Entries supplied:
┌────────

(** C6 as stated fails: in [dangling_log] the row (e1, oX) has an object
    id that is not in the Object table, and still it is a row of the
    sub-log of "order", whose recorded count 2 includes it. *)
Lemma unresolved_row_in_sub_log :
  mkRelation "e1" "oX" [] ∈ relations dangling_log ∧
  dict_get "oX" (object_id_to_type dangling_log) = None ∧
  object_types dangling_log = ["order"] ∧
  relations (sub_ocel forward_set dangling_log
               (universal_relation dangling_log) "order") =
    [mkRelation "e1" "o1" []; mkRelation "e1" "oX" []] ∧
  (discover_object_wise_sub_models_with_counts table_sizes silent_view
     forward_set dangling_log []).1 =
    inr (2, [("order", 2)], [("order", (1, 1, 2))]).
Proof. split_and!; compute_done. Qed.

(** C7. The universal relation is the list of entries of the relation
    rows grouped by event id: the groups come in the order in which the
    event ids first appear in the Relation table, each group holds the
    rows of its event in table order, and so the entries of one event id
    are next to each other.  Each entry has the event id and the object
    id of its row and the type that the Object-table mapping gives for
    the object id, which is the type of the last Object row with this id
    and is absent exactly when no Object row has it. *)
Theorem universal_relation_grouped_by_event (ocel : OCEL) :
  universal_relation ocel =
    entry_of ocel <$>
      (eid ← unique (rel_eid <$> relations ocel);
       filter (λ row, rel_eid row = eid) (relations ocel)) ∧
  spec_universal_relation ocel = universal_relation ocel ∧
  (∀ i j l x y z,
     universal_relation ocel !! i = Some x →
     universal_relation ocel !! j = Some y →
     universal_relation ocel !! l = Some z →
     i ≤ j → j ≤ l → event_id x = event_id z → event_id y = event_id x) ∧
  (∀ i j x y,
     universal_relation ocel !! i = Some x →
     universal_relation ocel !! j = Some y →
     i < j → event_id x ≠ event_id y →
     ∃ p, (rel_eid <$> relations ocel) !! p = Some (event_id x) ∧
          ∀ q, q ≤ p → (rel_eid <$> relations ocel) !! q ≠ Some (event_id y)) ∧
  (∀ eid,
     filter (λ entry, event_id entry = eid) (universal_relation ocel) =
       entry_of ocel <$> filter (λ row, rel_eid row = eid) (relations ocel)) ∧
  (∀ row, entry_of ocel row =
     {| event_id := rel_eid row; object_id := rel_oid row;
        object_type :=
          ob_type <$> last (filter (λ ob, ob_oid ob = rel_oid row)
                              (objects ocel)) |}) ∧
  (∀ row, object_type (entry_of ocel row) = None ↔
          rel_oid row ∉ ob_oid <$> objects ocel).
Proof.
  split_and!.
  - apply universal_relation_grouped.
  - symmetry. apply universal_relation_grouped.
  - rewrite universal_relation_groups. intros i j l x y z Hi Hj Hl.
    eapply (grouped_contiguous event_id); eauto using NoDup_unique.
    apply universal_relation_group_key.
  - rewrite universal_relation_groups. intros i j x y Hi Hj Hlt Hne.
    destruct (grouped_order event_id _ (universal_relation_group_key ocel)
                _ _ _ _ _ Hi Hj Hlt Hne) as (a & b & Hab & Ha & Hb).
    by eapply unique_first_seen.
  - intros eid. rewrite universal_relation_groups.
    destruct (decide (eid ∈ unique (rel_eid <$> relations ocel)))
      as [Hin|Hnin].
    + apply (grouped_filter event_id); [|apply NoDup_unique|done].
      apply universal_relation_group_key.
    + rewrite (filter_none (λ row, rel_eid row = eid)).
      * apply filter_none. intros entry (k & Hentry & Hk)%list_elem_of_bind.
        apply universal_relation_group_key in Hentry. congruence.
      * intros row Hrow Heid. apply Hnin, elem_of_unique.
        rewrite <- Heid. by apply list_elem_of_fmap_2.
  - intros row. unfold entry_of. by rewrite object_id_to_type_last.
  - intros row. apply object_id_to_type_None.
Qed.

Lemma universal_relation_grouped_by_event_witness :
  universal_relation interleaved_log !! 1 =
    Some (mkEntry "e1" "o2" (Some "item")) ∧
  universal_relation interleaved_log !! 2 =
    Some (mkEntry "e2" "o2" (Some "item")) ∧
  ∃ p, (rel_eid <$> relations interleaved_log) !! p = Some "e1" ∧
       ∀ q, q ≤ p → (rel_eid <$> relations interleaved_log) !! q ≠ Some "e2".
Proof.
  split_and!; [reflexivity..|].
  apply (proj1 (proj2 (proj2 (proj2
           (universal_relation_grouped_by_event interleaved_log)))) 1 2
           (mkEntry "e1" "o2" (Some "item"))
           (mkEntry "e2" "o2" (Some "item")));
    [reflexivity | reflexivity | lia | done].
Defined.

(** On [interleaved_log] the two rows of e1 are brought together, before
    the row of e2 that stands between them in the table. *)
Example universal_relation_interleaved :
  universal_relation interleaved_log =
    [ mkEntry "e1" "o1" (Some "order"); mkEntry "e1" "o2" (Some "item");
      mkEntry "e2" "o2" (Some "item") ].
Proof. reflexivity. Qed.

(** C8. The relevant events act as a set.  The list of relevant event
    ids of a type holds an event id once for every relation row of the
    event that resolves to the type, so an event with several such rows
    is listed several times; yet an Event row is in the type's
    sub_events as often as the Event table has it when its event has at
    least one such row, however many, and not at all otherwise, and
    likewise a Relation row in sub_relations.  The two tables are the
    same when the list is replaced by any enumeration of its members
    without repetition, and they keep the table order. *)
Theorem relevant_events_act_as_set (S : PySet) (ocel : OCEL) (t : string) :
  (∀ eid,
     length (filter (λ x, x = eid)
               (relevant_event_ids (universal_relation ocel) t)) =
     length (filter (λ row, rel_eid row = eid ∧
                            object_type (entry_of ocel row) = Some t)
               (relations ocel))) ∧
  (∀ ev,
     length (filter (λ x, x = ev)
               (sub_events ocel
                  (relevant_event_ids (universal_relation ocel) t))) =
       if decide (Exists (λ row, rel_eid row = ev_eid ev ∧
                                 object_type (entry_of ocel row) = Some t)
                         (relations ocel))
       then length (filter (λ x, x = ev) (events ocel)) else 0) ∧
  (∀ row,
     length (filter (λ x, x = row)
               (sub_relations ocel
                  (relevant_event_ids (universal_relation ocel) t))) =
       if decide (Exists (λ row', rel_eid row' = rel_eid row ∧
                                  object_type (entry_of ocel row') = Some t)
                         (relations ocel))
       then length (filter (λ x, x = row) (relations ocel)) else 0) ∧
  (∀ ev,
     NoDup (events ocel) → ev ∈ events ocel →
     (∃ row, row ∈ relations ocel ∧ rel_eid row = ev_eid ev ∧
             object_type (entry_of ocel row) = Some t) →
     filter (λ x, x = ev)
       (sub_events ocel (relevant_event_ids (universal_relation ocel) t)) =
       [ev]) ∧
  sub_events ocel (relevant_event_ids (universal_relation ocel) t) =
    sub_events ocel
      (set_of S (relevant_event_ids (universal_relation ocel) t)) ∧
  sub_relations ocel (relevant_event_ids (universal_relation ocel) t) =
    sub_relations ocel
      (set_of S (relevant_event_ids (universal_relation ocel) t)) ∧
  sub_events ocel (relevant_event_ids (universal_relation ocel) t)
    `sublist_of` events ocel ∧
  sub_relations ocel (relevant_event_ids (universal_relation ocel) t)
    `sublist_of` relations ocel.
Proof.
  assert (∀ eid,
    eid ∈ relevant_event_ids (universal_relation ocel) t ↔
    Exists (λ row, rel_eid row = eid ∧
                   object_type (entry_of ocel row) = Some t)
           (relations ocel)) as Hmem.
  { intros eid. rewrite elem_of_relevant_event_ids, Exists_exists.
    naive_solver. }
  unfold sub_events, sub_relations. split_and!.
  - intros eid. unfold relevant_event_ids.
    rewrite filter_fmap, length_fmap, list_filter_filter.
    rewrite universal_relation_Permutation, filter_fmap, length_fmap.
    done.
  - intros ev. rewrite filter_eq_filter.
    destruct (decide (ev_eid ev ∈ _)) as [Hin|Hnin].
    + rewrite decide_True; [done | by apply Hmem].
    + rewrite decide_False; [done | by rewrite <- Hmem].
  - intros row. rewrite filter_eq_filter.
    destruct (decide (rel_eid row ∈ _)) as [Hin|Hnin].
    + rewrite decide_True; [done | by apply Hmem].
    + rewrite decide_False; [done | by rewrite <- Hmem].
  - intros ev Hnd Hev Hrow. rewrite filter_eq_filter.
    rewrite decide_True
      by (apply Hmem, Exists_exists; naive_solver).
    clear Hrow Hmem. induction Hnd as [|ev' evs Hnin Hnd IH];
      [by apply elem_of_nil in Hev|].
    apply elem_of_cons in Hev as [->|Hev].
    + rewrite filter_cons_True by done. f_equal.
      apply filter_none. by intros x Hx ->.
    + rewrite filter_cons_False; [by apply IH | by intros ->].
  - apply list_filter_iff. intros ev. by rewrite set_of_elem.
  - apply list_filter_iff. intros row. by rewrite set_of_elem.
  - apply sublist_filter.
  - apply sublist_filter.
Qed.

└────────

What is required: Please give back, exactly as it stands above, the stretch from the line with "Theorem universal_relation_grouped_by_event (ocel" through the line with "ob_type <$> last", and no line outside it.

Output:
Theorem universal_relation_grouped_by_event (ocel : OCEL) :
  universal_relation ocel =
    entry_of ocel <$>
      (eid ← unique (rel_eid <$> relations ocel);
       filter (λ row, rel_eid row = eid) (relations ocel)) ∧
  spec_universal_relation ocel = universal_relation ocel ∧
  (∀ i j l x y z,
     universal_relation ocel !! i = Some x →
     universal_relation ocel !! j = Some y →
     universal_relation ocel !! l = Some z →
     i ≤ j → j ≤ l → event_id x = event_id z → event_id y = event_id x) ∧
  (∀ i j x y,
     universal_relation ocel !! i = Some x →
     universal_relation ocel !! j = Some y →
     i < j → event_id x ≠ event_id y →
     ∃ p, (rel_eid <$> relations ocel) !! p = Some (event_id x) ∧
          ∀ q, q ≤ p → (rel_eid <$> relations ocel) !! q ≠ Some (event_id y)) ∧
  (∀ eid,
     filter (λ entry, event_id entry = eid) (universal_relation ocel) =
       entry_of ocel <$> filter (λ row, rel_eid row = eid) (relations ocel)) ∧
  (∀ row, entry_of ocel row =
     {| event_id := rel_eid row; object_id := rel_oid row;
        object_type :=
          ob_type <$> last (filter (λ ob, ob_oid ob = rel_oid row)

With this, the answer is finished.